The same is true with regard to pilgrimage. Jews, Christians, and Muslims all honor Jerusalem (Al Quds, Yerushalayim) by making pilgrimage. This has been true at least since all three traditions have been present in the city, i.e., since late antiquity. Christian pilgrimage became a mass phenomenon in the 4th century, when Constantine or his mother Helena Augusta remade Jerusalem, or rather Aelia Capitolina, as a place where one could encounter testimony to the truth of the gospel. Such testimony, other than that provided by the Holy Spirit, namely physical evidence of the resurrection as proof of our immortality, had not hitherto been widely required. Christianity had been the religion of the chosen few, a faith that rendered men and women, free-born and slaves, Jews and Greeks, rich and poor into saints, namely, those whose willingness to imitate and share the suffering of Christ made them one with their LORD. Christian pilgrimage—to the Holy City (hagiapolis hierousalem), to the graves of saints, to reliquaries of any sort, receptacles and remnants of the spiritual and eternal that had touched the material and ephemeral—always was and remains a problematic middle path between the pagan, nearly pantheistic attitude toward the divine as always residing in proximity to the natural and the gnostic attitude toward the divine as always radically opposed to the material world. Christian Orthodoxy is the embrace of the miracle of incarnation, of God becoming man, of the eternal residing in the temporal, as the church as a corpus permixtum. This is what Jerusalem represents to the Orthodox Christian: the holy city embodies and attests to the fact that God appeared (epiphainei) to the world in a particular place and at a particular time and in a particular body. But there were always equally orthodox Christians who felt faintly or strongly put off by the glorification of the mortal and material remnants of Christ, Christians who were willing to accept the historia of Scripture only if and when it could be shown to support the theoria, literally, when Scripture could be made perspicacious enough so as to enable us to see God. Those who put too much stock in the realia of Scripture, such as the Jewish birth of Christ’s body and the saints and heroes of the Old Testament were considered carnal and as “Judaizers.”

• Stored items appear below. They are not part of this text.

(** * Compis front-end: scope stack, scanner, type ids and Pratt parser

    A shallow embedding of [src/scope.c], [src/scanner.c], [src/typeid.c],
    [src/universe.c] and [src/parser.c], followed by the properties of the
    specification that were checked against it.

    Conventions.
    - C integers are [Z] with the wrap-around written out ([u32], [u64]).
    - Pointers to AST nodes are [Z] addresses into an arena; [0] is [NULL].
    - Symbols are interned strings: pointer equality of symbols is equality
      of their bytes, so a symbol is its [string].
    - Arrays written through an index are lists; an access outside the array
      is undefined behaviour in C and is a distinguished failure here. *)

From Stdlib Require Import ZArith List String Ascii Bool Lia.
From stdpp Require Import base tactics option list gmap strings.

Local Open Scope Z_scope.

(** ** Machine integers *)

Definition u32 (z : Z) : Z := z mod 2^32.
Definition u64 (z : Z) : Z := z mod 2^64.
Definition u8 (z : Z) : Z := z mod 2^8.

Definition is_u32 (z : Z) : Prop := 0 <= z < 2^32.

(** ** [src/scope.c] *)

Module Scope.

(** [scope_t]: [ptr] is the slot array ([void*] words), [cap] its capacity,
    [len] the number of used slots and [base] the index of the slot that
    saves the enclosing scope's base. *)
Record scope_t := mk_scope {
  ptr : list Z;
  cap : Z;
  len : Z;
  base : Z
}.

(** Reading and writing [s->ptr[i]]; [None] is an access outside the array. *)
Definition slot_get (p : list Z) (i : Z) : option Z :=
  if (0 <=? i) && (i <? Z.of_nat (length p)) then p !! Z.to_nat i else None.

Definition slot_set (p : list Z) (i v : Z) : option (list Z) :=
  if (0 <=? i) && (i <? Z.of_nat (length p)) then Some (<[Z.to_nat i := v]> p) else None.

Definition scope_clear (s : scope_t) : scope_t :=
  mk_scope (ptr s) (cap s) 0 0.

(** [scope_istoplevel] is declared in a header that is not part of the
    sources at hand; the specification (4.3) gives it as [base == 0]. *)
Definition scope_istoplevel (s : scope_t) : bool := base s =? 0.

Section WithAllocator.

(** [mem_resizev ma ptr oldcount newcount sizeof(void* )] of the allocator:
    [None] is the [NULL] it returns when it fails. *)
Variable mem_resizev : list Z -> Z -> Z -> option (list Z).

Definition scope_grow (s : scope_t) : bool * scope_t :=
  let initcap := 4 in
  let newcap := u32 ((cap s + (initcap / 2) * (if cap s =? 0 then 1 else 0)) * 2) in
  match mem_resizev (ptr s) (cap s) newcap with
  | None => (false, s)
  | Some newptr => (true, mk_scope newptr newcap (len s) (base s))
  end.
Lemma Enqueue_size_witness :
  let b := mkBuffer [sample 1 1 5; sample 2 2 100; sample 3 3 100] 2 5 in
  (GetSize 10 b).1 = 2%N ∧
  (GetSize 10 (mkBuffer [sample 3 3 100; sample 4 4 15] 2 5)).1 = 2%N ∧
  (GetSize 10 (mkBuffer [sample 2 2 100] 2 5)).1 = 1%N.
Proof.
  intros b. split; [reflexivity |]. split.
  - apply (Enqueue_size 10 (sample 4 4 0) (sample 4 4 15) true
             (mkBuffer [sample 2 2 100; sample 3 3 100] 2 5)).
    + unfold capacity_ok; simpl; lia.
    + simpl; lia.
    + simpl; lia.
    + reflexivity.
  - apply (Enqueue_size 10 (sample 2 2 0) (sample 2 2 0) false
             (mkBuffer [sample 2 2 100] 2 5)).
    + unfold capacity_ok; simpl; lia.
    + simpl; lia.
    + simpl; lia.
    + reflexivity.
Defined.

(** X13.  On a buffer within its capacity (a [uint32_t]) the count that
    [GetSize] reports is at most the capacity, does not grow while only
    time passes, drops by exactly one with a successful [Dequeue] at that
    time and stays with a failed one, and does not grow with
    [DropPacketWithNextHop]. *)
Theorem GetSize_changes (now now2 : Time) (b : DsrMaintainBuffer) :
  capacity_ok b → (m_maxLen b < 2 ^ 32)%N →
  ((GetSize now b).1 ≤ m_maxLen b)%N ∧
  ((now ≤ now2)%Z → ((GetSize now2 b).1 ≤ (GetSize now b).1)%N) ∧
  (∀ nextHop entry,
     let r := Dequeue now nextHop entry b in
     ((GetSize now r.2).1 + (if r.1.1 then 1 else 0))%N = (GetSize now b).1) ∧
  (∀ nextHop,
     ((GetSize now (DropPacketWithNextHop now nextHop b)).1 ≤
      (GetSize now b).1)%N).
Proof.
  intros Hb Hm.
  assert (∀ t b', shrinks b b' →
            (GetSize t b').1 = N.of_nat (length (m_maintainBuffer (Purge t b'))))
    as Hcount.
  { intros t b' Hs. pose proof (shrinks_capacity _ _ Hb Hs) as (Hm' & _ & Hb').
    apply GetSize_count; [done | by rewrite Hm']. }
  rewrite (Hcount now b) by apply shrinks_refl.
  pose proof (remove_if_length (IsExpired now) (m_maintainBuffer b)) as Hlen.
  unfold capacity_ok in Hb.
  split; [simpl; lia |]. split; [| split].
  - intros Hle. rewrite (Hcount now2 b) by apply shrinks_refl.
    replace now2 with (Z.max now now2) by lia.
    rewrite <- (proj1 (Purge_twice_aux now now2 b)).
    pose proof (remove_if_length (IsExpired now2)
                  (m_maintainBuffer (Purge now b))).
    simpl in *. lia.
  - intros nextHop entry r. subst r.
    rewrite Hcount by apply Dequeue_shrinks.
    pose proof (Dequeue_all_live now nextHop entry b) as Hlive.
    rewrite Purge_live by done.
    destruct (Dequeue now nextHop entry b) as [[found out] b'] eqn:E.
    destruct found; simpl.
    + apply Dequeue_found in E as (v1 & v2 & Hv & _ & _ & ->).
      simpl in Hv. rewrite Hv. simpl. rewrite !length_app. simpl. lia.
    + apply Dequeue_not_found in E as (_ & -> & _). simpl. lia.
  - intros nextHop. rewrite Hcount by apply DropPacketWithNextHop_shrinks.
    rewrite <- DropPacketWithNextHop_Purge.
    pose proof (DropPacketWithNextHop_entries now nextHop (Purge now b)) as Hall.
    rewrite Purge_live
      by (eapply Forall_impl; [exact Hall |]; by intros e [? _]).
    rewrite DropPacketWithNextHop_Purge.
    pose proof (remove_if_length (λ en, (GetNextHop en =? nextHop)%N)
                  (m_maintainBuffer (Purge now b))).
    simpl in *. lia.
Qed.

Lemma GetSize_changes_witness :
  let b := mkBuffer [sample 1 1 5; sample 2 2 100] 50 5 in
  ((GetSize 0 b).1 ≤ 50)%N ∧
  ((GetSize 10 b).1 ≤ (GetSize 0 b).1)%N ∧
  ((GetSize 0 (Dequeue 0 2 (sample 0 0 0) b).2).1 + 1)%N = (GetSize 0 b).1.
Proof.
  intros b.
  destruct (GetSize_changes 0 10 b) as (H1 & H2 & H3 & _).
  - unfold capacity_ok; simpl; lia.
  - simpl; lia.
  - split; [exact H1 |]. split; [apply H2; lia |].
    exact (H3 2%N (sample 0 0 0)).
Defined.

(** ** An acknowledgment is credited once *)

(** X14.  When no two buffered entries have the same full-tuple key, an
    [AllEqual] that succeeded has erased the only entry with the probe's
    key: [AllEqual] with the same probe on the resulting buffer fails and
    changes nothing. *)
Theorem AllEqual_once (entry : DsrMaintainBuffEntry) (b : DsrMaintainBuffer) :
  keys_distinct b → (AllEqual entry b).1 = true →
  AllEqual entry (AllEqual entry b).2 = (false, (AllEqual entry b).2).
Proof.
  intros Hk Hok.
  pose proof (erase_match_spec _ _ b (AllEqual_cond_agree entry)) as [Hfirst _].
  unfold first_match_removed in Hfirst. fold (AllEqual entry b) in Hfirst.
  rewrite Hok in Hfirst. destruct Hfirst as (v1 & i & v2 & Hv & Hi & Hv1 & ->).
  apply erase_match_none. simpl.
  apply (Forall_cond_false _ (agree_all entry)); [apply AllEqual_cond_agree |].
  apply Forall_app. split; [done |].
  unfold keys_distinct in Hk. rewrite Hv, fmap_app, fmap_cons in Hk.
  apply NoDup_app in Hk as (_ & _ & Hk). apply NoDup_cons in Hk as [Hk _].
  apply Forall_forall. intros j Hj Hagree. apply Hk.
  apply agree_all_key in Hi, Hagree. rewrite Hi, <- Hagree.
  by apply list_elem_of_fmap_2.
Qed.
Definition similar_seed (self : engine) (http : tmdb_http) (user : string)
    (candidates : odict candidate) (sd : seed) : exc (odict candidate) :=
  match tmdb_search_movie http (seed_title sd) PyNone (tmdb_api_key self) with
  | None => Ok candidates
  | Some tmdb_seed =>
      for_each (similar_rec self user sd.1.2 tmdb_seed)
        (tmdb_get_recommendations http (tm_id tmdb_seed) (tmdb_api_key self))
        candidates
  end.

(** [shuffle user seeds] is the order [random.shuffle] leaves the seeds of
    [user] in. *)
Definition selected_seeds (shuffle : string → list seed → list seed)
    (user : string) (data : profile) : list seed :=
  take 6 (shuffle user (collect_seeds data)).

Definition pass_similar (self : engine) (http : tmdb_http)
    (shuffle : string → list seed → list seed)
    (candidates : odict candidate) : exc (odict candidate) :=
  for_each
    (λ cands '(user, data),
       for_each (similar_seed self http user)
         (selected_seeds shuffle user data) cands)
    (user_data self) candidates.

(** *** Pass 3: popular fallback *)

Definition add_popular (c : candidate) : candidate :=
  {| c_name := c_name c; c_year := c_year c; c_url := c_url c;
     c_watchlist_users := c_watchlist_users c;
     c_similar := c_similar c;
     c_sources := c_sources c ∪ {[ Popular ]};
     c_tmdb := c_tmdb c |}.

What is the Jewish attitude to pilgrimage to Jerusalem? What is it one makes pilgrimage to? Is it the token or promise of resurrection? And if so, is resurrection primarily a symbol of individual immortality or of collective restoration, as it originally is in Ezekiel’s vision of the valley of dry bones?

The normative Jewish hope, enshrined in ritual prayer recited by the ordinary Jew every day of his or her life and reiterated throughout the centuries of exile, is for the rebuilding of Jerusalem, more precisely, for the rebuilding of her walls and of the temple. If the walls represent political safety and independence, the temple represents the physical presence of God. The Jewish attachment to Jerusalem thus inevitably preserves an element of the ancient pagan belief in the proximity between God and human; in distinction to the pagan world from which it set itself apart, the Jewish God, to be sure, resides not in proximity of nature any longer (though elements of natural religion are aplenty in biblical rites and symbols) but rather in proximity to the political fate of the nation. Jewish pilgrimage to Jerusalem, though long suffused in mystical imagery of individual attachment (devekut), is ultimately a matter of forcing the hand of the divine persona to restore its strength to perform the miracle of old: the return of the Jews and the rebuilding of walls and temple. Divine perfection diminished by Jewish transgression is restored by Jewish life according to the Torah but the redemption wrought by such observance is not just personal and individual but collective, millenarian, and miraculous.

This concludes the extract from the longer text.